Antonio Banderas returns to voice the courageous cat known as Puss in Boots. The story is set well before Puss’ days as a loyal friend to Shrek, Fiona, and Donkey and takes the audience back to when Puss worked more or less as a mercenary for hire. Following some business in a bar, where those who would be quick to make fun of a kitty in big shoes are quickly hushed by his prowess with a rapier, we find Puss headed out to embark on a big score opportunity. His objective is to steal the magic beans from Jack and Jill (Billy Bob Thorton and Amy Sedaris), who are apparently murderous outlaws.
While on the prowl, Puss encounters another mercenary, who screws up his plans entirely. Following the chase that naturally ensues, followed by an epic dance off/sword fight, Puss learns that his mysterious opponent is none other than Kitty Softpaws (Salma Hayek). To make things even more interesting, it turns out that Kitty is working with Puss’ former childhood best friend, Humpty Alexander Dumpty (Zach Galifianakis), who betrayed Puss years ago. The trio forms an unlikely alliance with the hopes of finding the beans. Despite this bond however, both romance and past betrayals may become factors that hinder the progress of their plans.
I was surprised the most by how straight forward this film was. It is presented as an adventure movie that, while featuring the Puss in Boots character that people love, along with a number of other fairy tale characters, does not worry about cramming a lot of forced pop culture humor that littered all of the other Shrek sequels. Especially given the (humorous) trailers for the film that certainly suggested I was in for a pretty self-aware film, I was happy with the way it was actually presented. With that said, turning the film into a standard adventure tale that happens to be animated and feature familiar characters seems to have turned down the amount of humor that one would have expected. There is a level of wit and a good number of chuckles here and there, but not many scenes that I found to be incredibly funny. However, with the focus on grand adventure themes, it makes sense in an “after the fact” sort of way.
Given that only so much can be stated regarding whether you will laugh at this film or not, there are two other main focuses I will bring my attention to. The first is the casting of this film. Banderas once again has a lot of fun bringing what can only be described as Latin sensuality to the glory-seeking feline. The Puss character, even in a film where he is the main star, has enough charisma without being overbearing, which makes him quite entertaining to stick with throughout the film.
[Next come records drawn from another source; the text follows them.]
Lemma u64_sub_r a b : u64 (a - u64 b) = u64 (a - b).
Proof. unfold u64. by rewrite Zminus_mod_idemp_r. Qed.

Lemma s64_small z : in_s64 z -> s64 z = z.
Proof.
  unfold in_s64, s64, s64_max. intros. rewrite Z.mod_small; lia.
Qed.

Lemma s32_small z : in_s32 z -> s32 z = z.
Proof.
  unfold in_s32, s32, s32_max. intros. rewrite Z.mod_small; lia.
Qed.

Lemma size_of_nonneg {A} (l : list A) : (0 <= size_of l)%Z.
Proof. unfold size_of. lia. Qed.

Lemma size_of_app {A} (l k : list A) :
  size_of (l ++ k) = (size_of l + size_of k)%Z.
Proof. unfold size_of. rewrite length_app. lia. Qed.

Lemma size_of_nil_iff {A} (l : list A) : size_of l = 0%Z <-> l = [].
Proof. unfold size_of. destruct l; simpl; split; intros; congruence || lia. Qed.

(** ** Exceptions

    The standard exception classes the sources throw, with their message; an
    operation that may throw returns an [outcome]. *)

Inductive exn : Type :=
  | InvalidArgument (what : string)
  | RuntimeError (what : string)
  | LogicError (what : string)
  | OutOfRange (what : string)
  | LengthError (what : string)
  | OverflowError (what : string)
  | BadAlloc
  | ResourceExhausted (what : string)
  | BackendFailure (what : string)
  | InputError (unsupported : bool) (what : string)
  | OtherException.

Inductive outcome (A : Type) : Type :=
  | Ok (a : A)
  | Throw (e : exn).
Arguments Ok {A} a.
Arguments Throw {A} e.

#[export] Instance exn_eq_dec : EqDecision exn.
Proof. solve_decision. Defined.

#[export] Instance outcome_eq_dec {A} `{EqDecision A} : EqDecision (outcome A).
Proof. solve_decision. Defined.

#[export] Instance outcome_ret : MRet outcome := fun A a => Ok a.
#[export] Instance outcome_bind : MBind outcome := fun A B k m =>
  match m with Ok a => k a | Throw e => Throw e end.

Definition is_ok {A} (o : outcome A) : bool :=
  match o with Ok _ => true | Throw _ => false end.

(** ** Stateful operations

    A member function that may throw: the state holds whatever was assigned
    before the throw. *)

Definition M (S A : Type) : Type := S -> outcome A * S.

Section StateMonad.
Context {S : Type}.

#[export] Instance M_ret : MRet (M S) := fun A a s => (Ok a, s).
#[export] Instance M_bind : MBind (M S) := fun A B k m s =>
  match m s with
  | (Ok a, s) => k a s
  | (Throw e, s) => (Throw e, s)
  end.

Definition throw {A} (e : exn) : M S A := fun s => (Throw e, s).
Definition get : M S S := fun s => (Ok s, s).
Definition modify (f : S -> S) : M S unit := fun s => (Ok tt, f s).

(** [try { m } catch (e) { h(e) }]. *)
Definition try_catch {A} (m : M S A) (h : exn -> M S A) : M S A := fun s =>
  match m s with
  | (Ok a, s) => (Ok a, s)
  | (Throw e, s) => h e s
  end.

(** [for (x : l) f(x);] *)
Fixpoint for_each {A} (l : list A) (f : A -> M S unit) : M S unit :=
  match l with
  | [] => mret tt
  | x :: l => f x ≫= fun _ => for_each l f
  end.

(** A loop that carries local variables. *)
Fixpoint fold_each {A B} (l : list A) (f : B -> A -> M S B) (b : B) : M S B :=
  match l with
  | [] => mret b
  | x :: l => f b x ≫= fun b => fold_each l f b
  end.

(** Running a sequence of operations. *)
Lemma bind_ok {A B} (m : M S A) (k : A -> M S B) s a s' :
  m s = (Ok a, s') -> (m ≫= k) s = k a s'.
Proof. intros Hm. unfold mbind, M_bind. by rewrite Hm. Qed.

Lemma bind_throw {A B} (m : M S A) (k : A -> M S B) s e s' :
  m s = (Throw e, s') -> (m ≫= k) s = (Throw e, s').
Proof. intros Hm. unfold mbind, M_bind. by rewrite Hm. Qed.

Lemma bind_modify {B} f (k : unit -> M S B) s : (modify f ≫= k) s = k tt (f s).
Proof. done. Qed.

Lemma bind_get {B} (k : S -> M S B) s : (get ≫= k) s = k s s.
Proof. done. Qed.

(** [m], started in a state satisfying [P], ends in one satisfying [Q] of its
    result, and in one satisfying [X] when it throws. *)
Definition hoare {A} (P : S -> Prop) (m : M S A) (Q : A -> S -> Prop) (X : S -> Prop) : Prop :=
  forall s, P s -> match m s with (Ok a, s') => Q a s' | (Throw _, s') => X s' end.

Lemma hoare_ret {A} (P : S -> Prop) (a : A) (Q : A -> S -> Prop) X :
  (forall s, P s -> Q a s) -> hoare P (mret a) Q X.
Proof. intros H s Hs. simpl. by apply H. Qed.
(** ** Saturating arithmetic *)

Definition prefill_budget_add (a b : Z) : Z :=
  if u64_max - b <? a then u64_max else u64 (a + b).

Definition prefill_budget_multiply (a b : Z) : Z :=
  if negb (b =? 0) && (u64_max / b <? a) then u64_max else u64 (a * b).

Definition kv_admission_multiply (a b : Z) : Z :=
  if negb (a =? 0) && (u64_max / a <? b) then u64_max else u64 (a * b).

Definition kv_admission_round_up (bytes quantum : Z) : outcome Z :=
  throw_if quantum =? 0 with InvalidArgument "KV allocation quantum must be positive";
  let remainder := bytes mod quantum in
  Ok (if remainder =? 0 then bytes
      else prefill_budget_add bytes (u64 (quantum - remainder))).

(** ** Workspace geometry *)

(** [sizeof(float) * 8] is 32. *)
Definition prefill_workspace_row_bytes (hidden streams heads head_width : Z) : Z :=
  prefill_budget_multiply
    (Z.max (prefill_budget_multiply hidden streams)
           (prefill_budget_multiply heads head_width)) (4 * 8).

Definition prefill_workspace_headroom (limit row_bytes : Z) : Z :=
  let maximum := Z.shiftl 1 30 in
  if limit =? 0 then maximum
  else
    let tile := if maximum / 32 <? row_bytes then maximum else u64 (row_bytes * 32) in
    let minimum := prefill_budget_add (Z.shiftl 16 20) tile in
    Z.min maximum (Z.max (limit / 16) minimum).

Record PrefillMoeGeometry := {
  routes : Z;
  intermediate : Z;
  quant_group : Z;
}.

Definition activation_bytes_per_token (g : PrefillMoeGeometry) : Z :=
  if (routes g =? 0) || (intermediate g =? 0) || (quant_group g =? 0) then 0
  else
    let groups := u64 (intermediate g / quant_group g +
                       (if intermediate g mod quant_group g =? 0 then 0 else 1)) in
    prefill_budget_multiply (routes g)
      (prefill_budget_multiply groups (prefill_budget_add (quant_group g) 4)).

(** ** The prefill tile *)

Definition budget_rows (available fixed_bytes row_bytes : Z) : Z :=
  if fixed_bytes <? available then u64 (available - fixed_bytes) / row_bytes else 0.

Definition select_prefill_chunk (tokens limit available fixed_bytes row_bytes : Z)
    : outcome Z :=
  throw_if (tokens <=? 0) || (limit <=? 0) || (row_bytes =? 0)
    with InvalidArgument "invalid prefill workspace geometry";
  let wanted := Z.min (Z.min tokens limit) max_prefill_compute_chunk in
  let rows := budget_rows available fixed_bytes row_bytes in
  let selected := s64 (Z.min (u64 wanted) rows) in
  if selected =? wanted then Ok selected
  else
    let minimum := Z.min wanted 256 in
    if selected <? minimum then Ok 0
    else Ok (Z.quot selected 256 * 256).

Definition pressure_prefill_chunk (tokens limit available fixed_bytes row_bytes : Z)
    : outcome Z :=
  preferred ← select_prefill_chunk tokens limit available fixed_bytes row_bytes;
  if negb (preferred =? 0) then Ok preferred
  else
    let rows := budget_rows available fixed_bytes row_bytes in
    Ok (Z.max 1 (s64 (Z.min (Z.min (Z.min (u64 tokens) (u64 limit))
                                   (u64 max_prefill_compute_chunk)) rows))).
Lemma erase_shrinks c id h i e :
  wf c -> states c !! id = Some h -> h !! i = Some e ->
  let c' := erase_snapshot id i c in
  shrinks c c' /\ bytes c' = bytes c - entry_bytes e /\
  snapshots (states c') = snapshots (states c) - 1 /\
  default [] (states c' !! id) = delete i h /\
  (forall id', id' <> id -> states c' !! id' = states c !! id').
Proof.
  intros Hw Hh He. unfold erase_snapshot. rewrite Hh, He. cbv zeta.
  assert (e ∈ h) as Hin by (by eapply list_elem_of_lookup_2).
  pose proof (entry_total_le c id h e Hw Hh Hin) as Hle.
  pose proof (wf_small _ Hw) as Hs. pose proof (wf_bytes _ Hw) as Hb.
  assert (u64 (bytes c - entry_bytes e) = bytes c - entry_bytes e) as Hu
    by (apply u64_small; lia).
  pose proof (Zsum_delete entry_bytes h i e He) as Hzd.
  assert (size_of (delete i h) = size_of h - 1) as Hlen.
  { unfold size_of. rewrite length_delete by eauto.
    apply lookup_lt_Some in He. lia. }
  pose proof (wf_hist _ Hw id h Hh) as Hok.
  rewrite Hu. case_bool_decide as Hd.
  - assert (total (delete id (states c)) = bytes c - entry_bytes e) as Ht.
    { pose proof (msum_delete (Zsum entry_bytes) (states c) id h Hh) as Hmd.
      rewrite Hd in Hzd. unfold Zsum at 2 in Hzd. simpl in Hzd. unfold total in *. lia. }
    split; [split|]; simpl.
    + apply wf_set; [done|by apply map_Forall_delete, wf_hist|lia|done].
    + done.
    + done.
    + done.
    + lia.
    + rewrite map_size_delete_Some by eauto. lia.
    + intros id' h' Hl. apply lookup_delete_Some in Hl as [_ Hl]. eauto.
    + split; [done|]. split.
      * pose proof (msum_delete size_of (states c) id h Hh). unfold snapshots.
        rewrite Hd in Hlen. unfold size_of at 1 in Hlen. simpl in Hlen. lia.
      * rewrite lookup_delete_eq, Hd. split; [done|].
        intros. by rewrite lookup_delete_ne.
  - assert (total (<[id:=delete i h]> (states c)) = bytes c - entry_bytes e) as Ht.
    { pose proof (msum_update (Zsum entry_bytes) (states c) id h (delete i h) Hh).
      unfold total in *. lia. }
    assert (delete i h `sublist_of` h) as Hsub by apply sublist_delete.
    split; [split|]; simpl.
    + apply wf_set; [done| |lia|done].
      apply map_Forall_insert_2; [by eapply sublist_ok|apply wf_hist, Hw].
    + done.
    + done.
    + done.
    + lia.
    + rewrite map_size_insert_Some by eauto. lia.
    + intros id' h' Hl. apply lookup_insert_Some in Hl as [[<- <-]|[_ Hl]]; eauto.
    + split; [done|]. split.
      * pose proof (msum_update size_of (states c) id h (delete i h) Hh).
        unfold snapshots. lia.
      * rewrite lookup_insert_eq. split; [done|]. intros. by rewrite lookup_insert_ne.
Qed.

Lemma close_shrinks c id h :
  wf c -> states c !! id = Some h ->
  let c' := (close id c).2 in
  shrinks c c' /\ states c' = delete id (states c) /\
  bytes c' = bytes c - Zsum entry_bytes h /\
  (close id c).1 = {| closed_snapshots := size_of h; closed_bytes := Zsum entry_bytes h |}.
Proof.
  intros Hw Hh. unfold close. rewrite Hh. cbv zeta. simpl.
  pose proof (hist_total_le c id h Hw Hh) as Hle.
  pose proof (wf_small _ Hw) as Hs. pose proof (wf_bytes _ Hw) as Hb.
  rewrite !u64_sum_eq, !(u64_small (Zsum _ _)), !u64_small by lia.
  pose proof (msum_delete (Zsum entry_bytes) (states c) id h Hh) as Hmd.
  split; [split|]; simpl; try done.
  - apply wf_set; [done|by apply map_Forall_delete, wf_hist|unfold total in *; lia
                  |unfold total in *; lia].
  - lia.
  - rewrite map_size_delete_Some by eauto. lia.
  - intros id' h' Hl. apply lookup_delete_Some in Hl as [_ Hl]. eauto.
Qed.

(** The snapshot that an operation protects from eviction. *)
Definition protected (id : string) (t : Z) (x : string) (e : Entry State) : Prop :=
  x = id /\ last_used e = t.

(** An eviction that spares the protected snapshot. *)
Definition spares (id : string) (t : Z) (a b : Cache State) : Prop :=
  forall e, holds (states a) id e -> last_used e = t -> holds (states b) id e.

Lemma holds_erase c id h i e x y :
  wf c -> states c !! id = Some h -> h !! i = Some e -> holds (states c) x y ->
  (x = id /\ y = e) \/ holds (states (erase_snapshot id i c)) x y.
Proof.
  intros Hw Hh He (h' & Hh' & Hy).
  destruct (erase_shrinks c id h i e Hw Hh He) as (_ & _ & _ & Hd & Ho).
  destruct (decide (x = id)) as [->|Hx].
  - simplify_eq. rewrite (delete_Permutation _ _ _ He) in Hy.
    apply elem_of_cons in Hy as [->|Hy]; [by left|]. right.
    destruct (states (erase_snapshot id i c) !! id) as [h'|] eqn:E; simpl in Hd.
    + exists h'. subst. done.
    + rewrite <- Hd in Hy. set_solver.
  - right. exists h'. rewrite Ho by done. done.
Qed.

Lemma erase_spares c id h i e x t :
  wf c -> states c !! id = Some h -> h !! i = Some e ->
  (x = id -> last_used e <> t) -> spares x t c (erase_snapshot id i c).
Proof.
  intros Hw Hh He Hx y Hy Ht.
  destruct (holds_erase c id h i e x y Hw Hh He Hy) as [[-> ->]|]; [|done].
  by destruct Hx.
Qed.

Lemma spares_trans x t a b c : spares x t a b -> spares x t b c -> spares x t a c.
Proof. intros H1 H2 e He Ht. apply H2; [by apply H1|done]. Qed.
Hayek fulfills the role of the requisite female interest and her friendship/film history with Banderas makes it seem like a pretty natural decision. The most surprising aspect out of all of this was Zach Galifianakis’ role as Humpty. Yes, he is an egg and it is silly (and the movie is aware of this), but for whatever reason, the film wanted to bring a lot of pathos to this character and Galifianakis was more than up to the challenge of relating that to the audience through his voice work. It is hard to describe, but I was quite impressed with how this character was handled overall.
The other area worth discussing is in regards to the animation. In a nutshell, everything looks great. This is a big tent pole DreamWorks release; clearly they know what they’re doing at this point and make the whole film look pretty fantastic. From the little details to how this film manages to capture scale, with a few key sequences in mind, such as the giant beanstalk. My friend and I decided to not go 3D this time around (does this matter?), but I was pleased just fine with the look of this film. I was also quite pleased with how this movie handled action. The various sequences may not have been as spectacular as those seen in Kung Fu Panda 2, but they delivered just fine.
I got enough good out of this film to be happy that my indifference was matched with an enjoyable adventure. I don’t think anything really stood out in Puss in Boots to make it a film that I want to revisit down the road anytime soon, but it does have a lot of worthwhile aspects that make it fun and enjoyable for many. This should be especially true to anyone that has not been burnt out on the Shrek franchise. I do not necessarily want other characters in the Shrek universe to have spin-off films, but if they were to distance themselves in the same way that Puss in Boots does, then I would at least have admiration for the direction taken.
Puss in Boots: My thirst for adventure will never be quenched!